Work item ->
Transcribe the records word for word, beginning with the first line and ending with the line that contains "- intros id l b"; include nothing else.

Source data ->
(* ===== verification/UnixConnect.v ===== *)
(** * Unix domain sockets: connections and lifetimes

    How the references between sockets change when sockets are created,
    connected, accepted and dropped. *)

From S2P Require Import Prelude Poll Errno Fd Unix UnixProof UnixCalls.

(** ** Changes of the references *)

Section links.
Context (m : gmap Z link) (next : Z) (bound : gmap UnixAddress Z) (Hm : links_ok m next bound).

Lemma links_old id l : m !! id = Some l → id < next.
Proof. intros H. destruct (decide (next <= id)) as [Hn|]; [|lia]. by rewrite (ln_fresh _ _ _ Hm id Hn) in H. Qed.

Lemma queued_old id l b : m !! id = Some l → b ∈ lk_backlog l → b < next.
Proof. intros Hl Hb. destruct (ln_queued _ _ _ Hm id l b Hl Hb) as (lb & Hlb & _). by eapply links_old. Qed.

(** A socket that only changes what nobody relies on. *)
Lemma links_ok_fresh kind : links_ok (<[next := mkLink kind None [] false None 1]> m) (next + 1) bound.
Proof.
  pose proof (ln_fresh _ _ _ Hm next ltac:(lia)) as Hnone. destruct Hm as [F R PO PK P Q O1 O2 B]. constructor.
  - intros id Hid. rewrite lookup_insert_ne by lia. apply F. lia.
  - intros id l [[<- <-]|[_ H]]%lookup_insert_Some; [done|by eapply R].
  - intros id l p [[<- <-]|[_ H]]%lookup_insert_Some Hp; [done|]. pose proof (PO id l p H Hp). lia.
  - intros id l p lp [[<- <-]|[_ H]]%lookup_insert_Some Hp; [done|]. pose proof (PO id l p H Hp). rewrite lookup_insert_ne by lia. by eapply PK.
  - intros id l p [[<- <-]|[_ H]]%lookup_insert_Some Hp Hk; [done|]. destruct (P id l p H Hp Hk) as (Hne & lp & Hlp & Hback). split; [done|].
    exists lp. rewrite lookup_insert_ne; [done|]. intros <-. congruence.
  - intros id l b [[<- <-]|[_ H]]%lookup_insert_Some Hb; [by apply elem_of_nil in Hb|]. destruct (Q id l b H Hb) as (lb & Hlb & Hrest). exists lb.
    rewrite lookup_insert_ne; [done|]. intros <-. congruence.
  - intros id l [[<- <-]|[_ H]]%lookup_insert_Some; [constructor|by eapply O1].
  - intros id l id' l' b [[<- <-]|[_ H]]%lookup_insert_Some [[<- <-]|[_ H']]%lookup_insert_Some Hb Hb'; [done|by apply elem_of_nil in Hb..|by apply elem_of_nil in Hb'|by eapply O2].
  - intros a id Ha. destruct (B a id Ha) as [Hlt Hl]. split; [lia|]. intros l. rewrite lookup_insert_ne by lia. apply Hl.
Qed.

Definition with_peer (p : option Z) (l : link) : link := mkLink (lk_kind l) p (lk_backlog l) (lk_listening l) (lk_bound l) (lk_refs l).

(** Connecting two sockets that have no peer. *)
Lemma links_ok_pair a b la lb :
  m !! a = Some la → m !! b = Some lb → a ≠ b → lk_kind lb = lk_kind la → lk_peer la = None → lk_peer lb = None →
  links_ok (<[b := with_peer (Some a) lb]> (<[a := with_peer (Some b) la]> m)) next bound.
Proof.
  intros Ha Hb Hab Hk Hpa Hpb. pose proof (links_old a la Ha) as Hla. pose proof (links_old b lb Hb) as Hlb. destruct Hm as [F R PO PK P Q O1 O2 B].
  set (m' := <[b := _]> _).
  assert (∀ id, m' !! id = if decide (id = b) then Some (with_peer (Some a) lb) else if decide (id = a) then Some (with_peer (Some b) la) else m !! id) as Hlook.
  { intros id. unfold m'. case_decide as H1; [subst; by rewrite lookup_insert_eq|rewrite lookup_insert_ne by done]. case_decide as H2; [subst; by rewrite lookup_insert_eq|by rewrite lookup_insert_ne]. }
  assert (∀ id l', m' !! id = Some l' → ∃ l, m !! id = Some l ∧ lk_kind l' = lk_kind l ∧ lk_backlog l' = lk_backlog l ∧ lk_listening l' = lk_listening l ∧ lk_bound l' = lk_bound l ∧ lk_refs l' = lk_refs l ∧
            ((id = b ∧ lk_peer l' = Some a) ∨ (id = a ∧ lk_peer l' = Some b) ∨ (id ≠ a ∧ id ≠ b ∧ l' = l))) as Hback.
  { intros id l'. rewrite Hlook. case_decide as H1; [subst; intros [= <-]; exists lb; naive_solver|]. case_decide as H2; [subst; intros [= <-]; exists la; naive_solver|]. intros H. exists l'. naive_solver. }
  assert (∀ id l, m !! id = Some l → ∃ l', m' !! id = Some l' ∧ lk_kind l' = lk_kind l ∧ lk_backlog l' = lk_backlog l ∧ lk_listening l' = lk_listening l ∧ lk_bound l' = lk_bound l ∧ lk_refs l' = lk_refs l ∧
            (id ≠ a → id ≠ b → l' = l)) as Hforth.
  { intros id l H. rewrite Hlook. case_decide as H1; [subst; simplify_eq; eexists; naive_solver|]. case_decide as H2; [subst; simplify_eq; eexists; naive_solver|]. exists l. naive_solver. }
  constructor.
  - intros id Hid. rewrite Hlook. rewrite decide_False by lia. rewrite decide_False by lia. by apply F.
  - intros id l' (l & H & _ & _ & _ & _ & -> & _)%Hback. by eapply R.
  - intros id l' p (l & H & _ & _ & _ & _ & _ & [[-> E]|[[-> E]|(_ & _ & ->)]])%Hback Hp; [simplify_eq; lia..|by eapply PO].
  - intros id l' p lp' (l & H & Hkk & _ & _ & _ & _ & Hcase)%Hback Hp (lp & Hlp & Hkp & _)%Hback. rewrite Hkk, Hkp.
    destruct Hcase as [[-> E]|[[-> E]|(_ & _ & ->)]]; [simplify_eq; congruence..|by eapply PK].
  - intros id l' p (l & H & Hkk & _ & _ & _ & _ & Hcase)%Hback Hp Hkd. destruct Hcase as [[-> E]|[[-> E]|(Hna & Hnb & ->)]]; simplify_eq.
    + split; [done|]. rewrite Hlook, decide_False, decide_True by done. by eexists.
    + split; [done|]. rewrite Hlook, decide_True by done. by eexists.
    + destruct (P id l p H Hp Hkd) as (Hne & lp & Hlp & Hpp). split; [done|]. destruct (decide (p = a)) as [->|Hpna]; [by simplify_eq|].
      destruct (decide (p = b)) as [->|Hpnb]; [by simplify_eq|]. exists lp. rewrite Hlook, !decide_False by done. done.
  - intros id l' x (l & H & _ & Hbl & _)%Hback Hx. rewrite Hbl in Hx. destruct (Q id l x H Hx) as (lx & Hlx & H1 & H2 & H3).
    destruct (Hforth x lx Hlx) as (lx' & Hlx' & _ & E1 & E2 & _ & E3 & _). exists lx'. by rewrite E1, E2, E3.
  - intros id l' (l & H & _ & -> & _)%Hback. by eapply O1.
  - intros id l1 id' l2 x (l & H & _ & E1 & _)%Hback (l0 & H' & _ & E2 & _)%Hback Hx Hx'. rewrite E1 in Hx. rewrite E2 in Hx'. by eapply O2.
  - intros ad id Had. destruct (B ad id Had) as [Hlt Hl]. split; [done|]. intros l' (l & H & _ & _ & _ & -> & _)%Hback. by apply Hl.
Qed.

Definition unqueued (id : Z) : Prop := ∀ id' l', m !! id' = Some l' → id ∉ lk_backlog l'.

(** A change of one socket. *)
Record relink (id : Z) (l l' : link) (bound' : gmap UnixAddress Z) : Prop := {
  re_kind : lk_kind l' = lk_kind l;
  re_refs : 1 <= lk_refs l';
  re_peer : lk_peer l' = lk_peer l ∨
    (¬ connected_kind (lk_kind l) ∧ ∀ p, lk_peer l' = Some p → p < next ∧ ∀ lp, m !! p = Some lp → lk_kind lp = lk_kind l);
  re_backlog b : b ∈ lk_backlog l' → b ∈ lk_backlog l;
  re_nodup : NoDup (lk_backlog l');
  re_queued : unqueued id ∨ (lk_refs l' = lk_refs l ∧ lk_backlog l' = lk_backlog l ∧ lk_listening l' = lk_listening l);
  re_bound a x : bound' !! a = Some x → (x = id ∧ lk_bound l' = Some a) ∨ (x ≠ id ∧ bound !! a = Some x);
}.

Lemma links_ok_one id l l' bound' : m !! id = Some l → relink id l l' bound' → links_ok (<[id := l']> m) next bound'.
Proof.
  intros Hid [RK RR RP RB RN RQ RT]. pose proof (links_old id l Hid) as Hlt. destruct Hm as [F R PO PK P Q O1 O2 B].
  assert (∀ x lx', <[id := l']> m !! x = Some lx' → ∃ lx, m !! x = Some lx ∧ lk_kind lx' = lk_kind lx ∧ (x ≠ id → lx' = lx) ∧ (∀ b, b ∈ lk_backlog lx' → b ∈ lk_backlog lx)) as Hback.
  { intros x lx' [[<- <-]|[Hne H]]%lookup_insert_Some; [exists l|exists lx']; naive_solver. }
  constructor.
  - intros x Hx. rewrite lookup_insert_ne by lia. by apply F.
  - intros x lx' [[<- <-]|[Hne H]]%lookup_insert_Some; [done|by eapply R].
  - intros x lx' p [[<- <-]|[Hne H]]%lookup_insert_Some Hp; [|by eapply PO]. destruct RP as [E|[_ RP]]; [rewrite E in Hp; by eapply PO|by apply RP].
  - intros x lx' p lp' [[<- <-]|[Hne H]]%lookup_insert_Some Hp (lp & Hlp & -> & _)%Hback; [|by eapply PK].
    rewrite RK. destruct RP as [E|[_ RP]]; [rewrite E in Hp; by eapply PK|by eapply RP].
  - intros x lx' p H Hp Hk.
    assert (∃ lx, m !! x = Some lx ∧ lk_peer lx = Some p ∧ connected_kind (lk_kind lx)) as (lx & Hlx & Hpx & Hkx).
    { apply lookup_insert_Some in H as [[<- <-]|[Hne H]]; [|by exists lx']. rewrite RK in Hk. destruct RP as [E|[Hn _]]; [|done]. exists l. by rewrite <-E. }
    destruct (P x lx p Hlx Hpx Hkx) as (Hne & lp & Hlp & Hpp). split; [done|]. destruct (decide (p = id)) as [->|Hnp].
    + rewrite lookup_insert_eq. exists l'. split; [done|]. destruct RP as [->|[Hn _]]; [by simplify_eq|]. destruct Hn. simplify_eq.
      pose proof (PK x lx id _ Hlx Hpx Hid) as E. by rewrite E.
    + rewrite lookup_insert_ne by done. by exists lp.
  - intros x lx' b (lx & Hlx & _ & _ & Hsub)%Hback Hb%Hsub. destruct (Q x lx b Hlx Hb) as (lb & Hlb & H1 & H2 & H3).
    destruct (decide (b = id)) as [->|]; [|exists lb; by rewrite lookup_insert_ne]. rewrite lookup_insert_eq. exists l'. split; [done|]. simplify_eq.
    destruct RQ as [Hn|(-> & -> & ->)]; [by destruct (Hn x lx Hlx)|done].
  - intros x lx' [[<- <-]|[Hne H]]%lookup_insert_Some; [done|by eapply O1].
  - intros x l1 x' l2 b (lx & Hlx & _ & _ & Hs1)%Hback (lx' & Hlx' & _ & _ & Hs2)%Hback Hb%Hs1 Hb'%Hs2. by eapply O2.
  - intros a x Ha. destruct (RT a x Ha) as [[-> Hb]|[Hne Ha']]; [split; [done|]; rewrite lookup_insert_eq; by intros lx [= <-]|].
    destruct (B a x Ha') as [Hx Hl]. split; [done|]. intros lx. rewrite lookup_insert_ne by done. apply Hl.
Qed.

Worked solution ->
(* ===== verification/UnixConnect.v ===== *)
(** * Unix domain sockets: connections and lifetimes

    How the references between sockets change when sockets are created,
    connected, accepted and dropped. *)

From S2P Require Import Prelude Poll Errno Fd Unix UnixProof UnixCalls.

(** ** Changes of the references *)

Section links.
Context (m : gmap Z link) (next : Z) (bound : gmap UnixAddress Z) (Hm : links_ok m next bound).

Lemma links_old id l : m !! id = Some l → id < next.
Proof. intros H. destruct (decide (next <= id)) as [Hn|]; [|lia]. by rewrite (ln_fresh _ _ _ Hm id Hn) in H. Qed.

Lemma queued_old id l b : m !! id = Some l → b ∈ lk_backlog l → b < next.
Proof. intros Hl Hb. destruct (ln_queued _ _ _ Hm id l b Hl Hb) as (lb & Hlb & _). by eapply links_old. Qed.

(** A socket that only changes what nobody relies on. *)
Lemma links_ok_fresh kind : links_ok (<[next := mkLink kind None [] false None 1]> m) (next + 1) bound.
Proof.
  pose proof (ln_fresh _ _ _ Hm next ltac:(lia)) as Hnone. destruct Hm as [F R PO PK P Q O1 O2 B]. constructor.
  - intros id Hid. rewrite lookup_insert_ne by lia. apply F. lia.
  - intros id l [[<- <-]|[_ H]]%lookup_insert_Some; [done|by eapply R].
  - intros id l p [[<- <-]|[_ H]]%lookup_insert_Some Hp; [done|]. pose proof (PO id l p H Hp). lia.
  - intros id l p lp [[<- <-]|[_ H]]%lookup_insert_Some Hp; [done|]. pose proof (PO id l p H Hp). rewrite lookup_insert_ne by lia. by eapply PK.
  - intros id l p [[<- <-]|[_ H]]%lookup_insert_Some Hp Hk; [done|]. destruct (P id l p H Hp Hk) as (Hne & lp & Hlp & Hback). split; [done|].
    exists lp. rewrite lookup_insert_ne; [done|]. intros <-. congruence.
  - intros id l b [[<- <-]|[_ H]]%lookup_insert_Some Hb; [by apply elem_of_nil in Hb|]. destruct (Q id l b H Hb) as (lb & Hlb & Hrest). exists lb.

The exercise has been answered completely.